The Karate Kid (1984, John G. Avildsen)

The Karate Kid runs out of movie before it runs out of story. The film’s been steadily improving on its way to the third act, culminating in a showdown between Jersey transplant (to L.A.) Ralph Macchio and his bully, William Zabka. There’s a lot of angst to the rivalry; they first tussled when “alpha” Zabka caught Macchio flirting with his ex-girlfriend, Elisabeth Shue, but then it also turns out Zabka’s a rich kid, and Macchio’s not. The film’s first act is Zabka and his goons escalating their bullying—it’s assault real quick—before Macchio enlists the aid of his own karate expert, Pat Morita.

Actually, Morita saves Macchio when Zabka and his pals are trying to beat him to a pulp. Morita tries to handle it maturely, going with Macchio to confront Zabka’s teacher, only to discover he’s getting all the violence and aggression from that teacher, played by Martin Kove.

Zabka, Kove, and the rest of the goons are phantasmic villains in the second act (Morita says they’ll have a showdown at the local karate tournament, so no one can beat on Macchio until then), giving Macchio time to learn karate. And also have a rich girl, poor boy romance with Shue, which has its own foils before working just in time.

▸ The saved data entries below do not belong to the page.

Lemma pair_events_timed (satellite : Satellite) (observer : Observer)
    (events : list (Time * Z)) :
  forall st,
    Forall timed (fst st) -> risen (snd st) ->
    Forall timed (pair_events satellite observer events st).
Proof.
  induction events as [|[t ev] events IH]; intros [passes cp] Hp Hc;
    [exact Hp|].
  cbn [pair_events].
  destruct (on_event satellite observer t ev (passes, cp)) as [st'|] eqn:E;
    [|exact Hp].
  apply IH; unfold on_event in E; cbn [fst snd] in *.
  - destruct (ev =? 0)%Z; [now injection E as <-|].
    destruct (ev =? 1)%Z.
    { destruct (on_culmination _ _ _ _); [|discriminate].
      now injection E as <-. }
    destruct (ev =? 2)%Z; [|now injection E as <-].
    destruct (truthy cp) eqn:Ht; [|now injection E as <-].
    destruct (on_set satellite observer t cp) as [p|] eqn:Hs; [|discriminate].
    injection E as <-. cbn [fst].
    apply Forall_app. split; [exact Hp|]. constructor; [|constructor].
    destruct (Hc Ht) as [iso Hiso]. now apply (on_set_timed _ _ _ _ _ _ Hiso Hs).
  - destruct (ev =? 0)%Z; [injection E as <-; apply on_rise_risen|].
    destruct (ev =? 1)%Z.
    { destruct (on_culmination _ _ _ _) as [p|] eqn:Hcul; [|discriminate].
      injection E as <-. cbn [snd].
      now apply (on_culmination_risen _ _ _ _ _ Hc Hcul). }
    destruct (ev =? 2)%Z; [|now injection E as <-].
    destruct (truthy cp) eqn:Ht; [|now injection E as <-].
    destruct (on_set satellite observer t cp); [|discriminate].
    injection E as <-. apply no_pass_risen.
Qed.

(** The passes appended earlier stay where they are. *)
Lemma on_event_prefix (satellite : Satellite) (observer : Observer)
    (t : Time) (ev : Z) (pre q : list Pass) (cp : Pass) :
  on_event satellite observer t ev (pre ++ q, cp)
  = match on_event satellite observer t ev (q, cp) with
    | Ret st' => Ret (pre ++ fst st', snd st')
    | Raise e => Raise e
    end.
Proof.
  unfold on_event. cbn [fst snd].
  destruct (ev =? 0)%Z; [reflexivity|].
  destruct (ev =? 1)%Z;
    [now destruct (on_culmination satellite observer t cp)|].
  destruct (ev =? 2)%Z; [|reflexivity].
  destruct (truthy cp); [|reflexivity].
  destruct (on_set satellite observer t cp); cbn [bind fst snd];
    [now rewrite app_assoc | reflexivity].
Qed.

Lemma pair_events_prefix (satellite : Satellite) (observer : Observer)
    (events : list (Time * Z)) :
  forall pre q cp,
    pair_events satellite observer events (pre ++ q, cp)
    = pre ++ pair_events satellite observer events (q, cp).
Proof.
  induction events as [|[t ev] events IH]; intros pre q cp;
    cbn [pair_events fst]; [reflexivity|].
  rewrite on_event_prefix.
  destruct (on_event satellite observer t ev (q, cp)) as [[q' cp']|];
    cbn [fst snd]; [apply IH | reflexivity].
Qed.

(** The loop turns the three events of a complete cycle into its pass,
    whatever was being assembled before the rise. *)
Lemma pair_events_cycle (satellite : Satellite) (observer : Observer)
    (cycle : Time * Time * Time) (p : Pass) (rest : list (Time * Z))
    (passes : list Pass) (cp : Pass) :
  cycle_pass satellite observer cycle = Ret p ->
  pair_events satellite observer (cycle_events cycle ++ rest) (passes, cp)
  = pair_events satellite observer rest (passes ++ [p], no_pass).
Proof.
  destruct cycle as [[t1 t2] t3]. unfold cycle_pass.
  destruct (altaz satellite observer t2) as [[[alt2 az2] d2]|] eqn:Hc;
    [|discriminate]. cbn [bind].
  destruct (parse_iso (utc_iso t1)) as [rise_dt|] eqn:Hr; [|discriminate].
  cbn [bind].
  destruct (from_datetime rise_dt) as [rise_t|] eqn:Hrt; [|discriminate].
  cbn [bind].
  destruct (altaz satellite observer rise_t) as [[[a1 az_rise] d1]|] eqn:Har;
    [|discriminate]. cbn [bind].
  destruct (altaz satellite observer t3) as [[[a3 az_set] d3]|] eqn:Has;
    [|discriminate]. cbn [bind].
  destruct (parse_iso (utc_iso t3)) as [set_dt|] eqn:Hs; [|discriminate].
  cbn [bind]. intros [= <-].
  cbn [cycle_events app pair_events].
  change (on_event satellite observer t1 0 (passes, cp))
    with (Ret (passes, on_rise t1)).
  cbv iota.
  unfold on_event, on_culmination.
  cbn -[F.div utc_iso]. rewrite Hc. cbn -[F.div utc_iso].
  unfold on_set.
  cbn -[F.div utc_iso]. rewrite Hr. cbn -[F.div utc_iso].
  rewrite Hrt. cbn -[F.div utc_iso]. rewrite Har. cbn -[F.div utc_iso].
  rewrite Has. cbn -[F.div utc_iso]. rewrite Hs. cbn -[F.div utc_iso].
  rewrite div_by_constant by lia. reflexivity.
Qed.

Lemma pair_events_cycles (satellite : Satellite) (observer : Observer)
    (cycles : list (Time * Time * Time)) (found : list Pass) :
  Forall2 (fun cycle p => cycle_pass satellite observer cycle = Ret p)
          cycles found ->
  forall later passes,
    pair_events satellite observer (flat_map cycle_events cycles ++ later)
                (passes, no_pass)
    = pair_events satellite observer later (passes ++ found, no_pass).
Proof.
  induction 1 as [|cycle p cycles found Hp _ IH]; intros later passes.
  - now rewrite app_nil_r.
  - cbn [flat_map]. rewrite <- app_assoc.
    rewrite (pair_events_cycle _ _ _ _ _ _ _ Hp), IH, <- app_assoc.
    reflexivity.
Qed.

(** C8. [get_next_passes] never raises and returns at most three passes,
    each with a rise time, a set time and the duration
    [(set - rise).total_seconds() / 60] of the dates of the two displayed
    times.  They are the first three passes in the order of the events:
    when the window begins with complete cycles, the result is the first
    three of the passes of those cycles followed by what the loop makes of
    the events after them, so three complete cycles decide the result
    whatever follows.  A window without events, or a search for events
    that fails, gives the empty list.  One rise, culmination, set cycle
    gives one pass with all its fields; its duration is positive exactly
    when the seconds from the displayed rise to the displayed set are. *)
Theorem next_passes_first_three (current_time : Time) (norad_id : Z)
    (lat lon alt days : pyfloat) (self : Tracker) :
  (exists passes,
      get_next_passes current_time norad_id lat lon alt days self = Ret passes /\
      (List.length passes <= 3)%nat /\
      Forall timed passes) /\
  (forall sat_data cycles found later,
      dict_get norad_id (satellites self) = Some sat_data ->
      find_events (satellite sat_data) (latlon lat lon alt) current_time
                  (F.add current_time days) (F.of_Z 10)
      = Ret (flat_map cycle_events cycles ++ later) ->
      Forall2 (fun cycle p =>
                 cycle_pass (satellite sat_data) (latlon lat lon alt) cycle
                 = Ret p)
              cycles found ->
      get_next_passes current_time norad_id lat lon alt days self
      = Ret (firstn 3
               (found ++ pair_events (satellite sat_data) (latlon lat lon alt)
                                     later ([], no_pass))) /\
      (later = [] \/ (3 <= List.length found)%nat ->
       get_next_passes current_time norad_id lat lon alt days self
       = Ret (firstn 3 found))) /\
  (forall sat_data,
      dict_get norad_id (satellites self) = Some sat_data ->
      find_events (satellite sat_data) (latlon lat lon alt) current_time
                  (F.add current_time days) (F.of_Z 10) = Ret [] \/
      raises (find_events (satellite sat_data) (latlon lat lon alt)
                          current_time (F.add current_time days) (F.of_Z 10))
      = true ->
      get_next_passes current_time norad_id lat lon alt days self = Ret []) /\
  (forall sat_data t1 t2 t3 alt2 az2 d2 rise_dt rise_t a1 az_rise d1
          a3 az_set d3 set_dt,
      dict_get norad_id (satellites self) = Some sat_data ->
      find_events (satellite sat_data) (latlon lat lon alt) current_time
                  (F.add current_time days) (F.of_Z 10)
      = Ret [(t1, 0%Z); (t2, 1%Z); (t3, 2%Z)] ->
      altaz (satellite sat_data) (latlon lat lon alt) t2
      = Ret (alt2, az2, d2) ->
      parse_iso (utc_iso t1) = Ret rise_dt ->
      from_datetime rise_dt = Ret rise_t ->
      altaz (satellite sat_data) (latlon lat lon alt) rise_t
      = Ret (a1, az_rise, d1) ->
      altaz (satellite sat_data) (latlon lat lon alt) t3
      = Ret (a3, az_set, d3) ->
      parse_iso (utc_iso t3) = Ret set_dt ->
      get_next_passes current_time norad_id lat lon alt days self
      = Ret [ {| rise_time := Some (utc_iso t1);
                 rise_azimuth := Some (Some az_rise);
                 culmination_time := Some (utc_iso t2);
                 max_elevation := Some alt2;
                 culmination_azimuth := Some az2;
                 set_time := Some (utc_iso t3);
                 set_azimuth := Some az_set;
                 duration_minutes :=
                   Some (div_by (total_seconds set_dt rise_dt)
                                (inject_Z 60)) |} ] /\
      F.gt (div_by (total_seconds set_dt rise_dt) (inject_Z 60)) (F.of_Z 0)
      = F.gt (total_seconds set_dt rise_dt) (F.of_Z 0)).
Proof.
  split; [|split; [|split]].
  - destruct (dict_get norad_id (satellites self)) as [sat_data|] eqn:Hget.
    + rewrite (get_next_passes_known _ _ _ _ _ _ _ _ Hget).
      eexists. split; [reflexivity|]. split.
      * rewrite length_firstn. lia.
      * apply firstn_forall.
        destruct (find_events _ _ _ _ _); [|constructor].
        apply pair_events_timed; [constructor | apply no_pass_risen].
    + apply dict_has_false_get in Hget.
      rewrite (get_next_passes_unknown _ _ _ _ _ _ _ Hget).
      exists []. repeat split; [simpl; lia | constructor].
  - intros sat_data cycles found later Hget Hev Hcycles.
    assert (E : get_next_passes current_time norad_id lat lon alt days self
                = Ret (firstn 3
                         (found ++ pair_events (satellite sat_data)
                                               (latlon lat lon alt) later
                                               ([], no_pass)))).
    { rewrite (get_next_passes_known _ _ _ _ _ _ _ _ Hget), Hev.
      rewrite (pair_events_cycles _ _ _ _ Hcycles later []).
      cbn [app].
      rewrite <- (app_nil_r found) at 1. now rewrite pair_events_prefix. }
    split; [exact E|]. rewrite E. intros [->|Hlen].
    + cbn [pair_events fst]. now rewrite app_nil_r.
    + now rewrite firstn_app_enough.
  - intros sat_data Hget Hev.
    rewrite (get_next_passes_known _ _ _ _ _ _ _ _ Hget).
    destruct Hev as [-> | Hev]; [reflexivity|].
    now destruct (find_events _ _ _ _ _).
  - intros sat_data t1 t2 t3 alt2 az2 d2 rise_dt rise_t a1 az_rise d1
           a3 az_set d3 set_dt Hget Hev Hc Hr Hrt Har Has Hs.
    split; [|apply div_by_sign].
    rewrite (get_next_passes_known _ _ _ _ _ _ _ _ Hget), Hev.
    rewrite <- (app_nil_r [(t1, 0%Z); (t2, 1%Z); (t3, 2%Z)]).
    change [(t1, 0%Z); (t2, 1%Z); (t3, 2%Z)]
      with (cycle_events (t1, t2, t3)).
    erewrite pair_events_cycle; [reflexivity|].
    unfold cycle_pass. rewrite Hc. cbn [bind]. rewrite Hr. cbn [bind].
    rewrite Hrt. cbn [bind]. rewrite Har. cbn [bind]. rewrite Has.
    cbn [bind]. rewrite Hs. reflexivity.
Qed.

It’s all right, though; Macchio and Shue—neither teenagers, both playing teenagers—are cute together, and Shue manages to imply a lot more character than Kid provides her.

Kid doesn’t provide anyone much character, really. Morita gets the most backstory. After spending the first half of the movie sometimes dispensing comic wisdom to Macchio, the film reveals his tragic history. However, it does mean Morita pretty much sat around for forty years waiting to play mentor to a random kid. It’s effective, however, because Macchio and Morita have great chemistry. It’s kind of the only good thing director Avildsen does in the film, which starts in a hurry and somehow manages to finish even faster, but the Macchio and Morita friendship is outstanding. Thanks to their on-screen rapport, not the writing of it. Robert Mark Kamen’s script doesn’t do character development. For the majority of the cast, they don’t even get character.

For instance, Macchio’s mother, Randee Heller, moved the two out to California so she could get a job at a computer start-up. Apparently, she ends up managing a restaurant without ever starting the computer job, but it doesn’t matter because she stops being in the movie for the second act. She shows up three-quarters of the way through the tournament in the third act, seemingly just so Macchio can act tough to her when injured. I’m pretty sure she doesn’t even watch him compete.

Similarly, Macchio doesn’t have much of a character arc either, despite making an “only in the movies” best friend, learning karate, and dating Shue. The film takes place over three months; the first act speeds through that first month, then the next two comprise the second and third acts (there’s an inexplicable opening title card telling us it’s September, a device the film never employs again). Even though the film’s got its editing problems, it’s reasonably impressive how quickly they move things along at the beginning. When Macchio and Morita finally start their karate training plot, it feels like an entirely different movie (their friendship starts before the karate).

Acting-wise, Shue’s the easy best and only because she occasionally does something subtle. Macchio and Morita are likable, both flexing in broad roles, but they’re never really good. The script gives Macchio way too many mugging for the camera bits. Kove and Zabka are hiss-ready villains with no real depth, though at least they try a little with Zabka. But more because he’s a rich kid like Shue.

Good photography from James Crabe; it carries a lot of water for Avildsen’s bland direction. A competent but uninspired score from Bill Conti doesn’t help things, but it’s better than the pop soundtrack, which provides only one good montage backing (Young Hearts by Commuter). The rest of the songs are very trite eighties stuff.

The last finale’s a hurried, truncated mess, but Karate Kid could be a whole lot worse. Macchio and Morita more than make up for the rest of the film’s bumps, but they can’t help with the finish. Mainly because they’re not in it enough.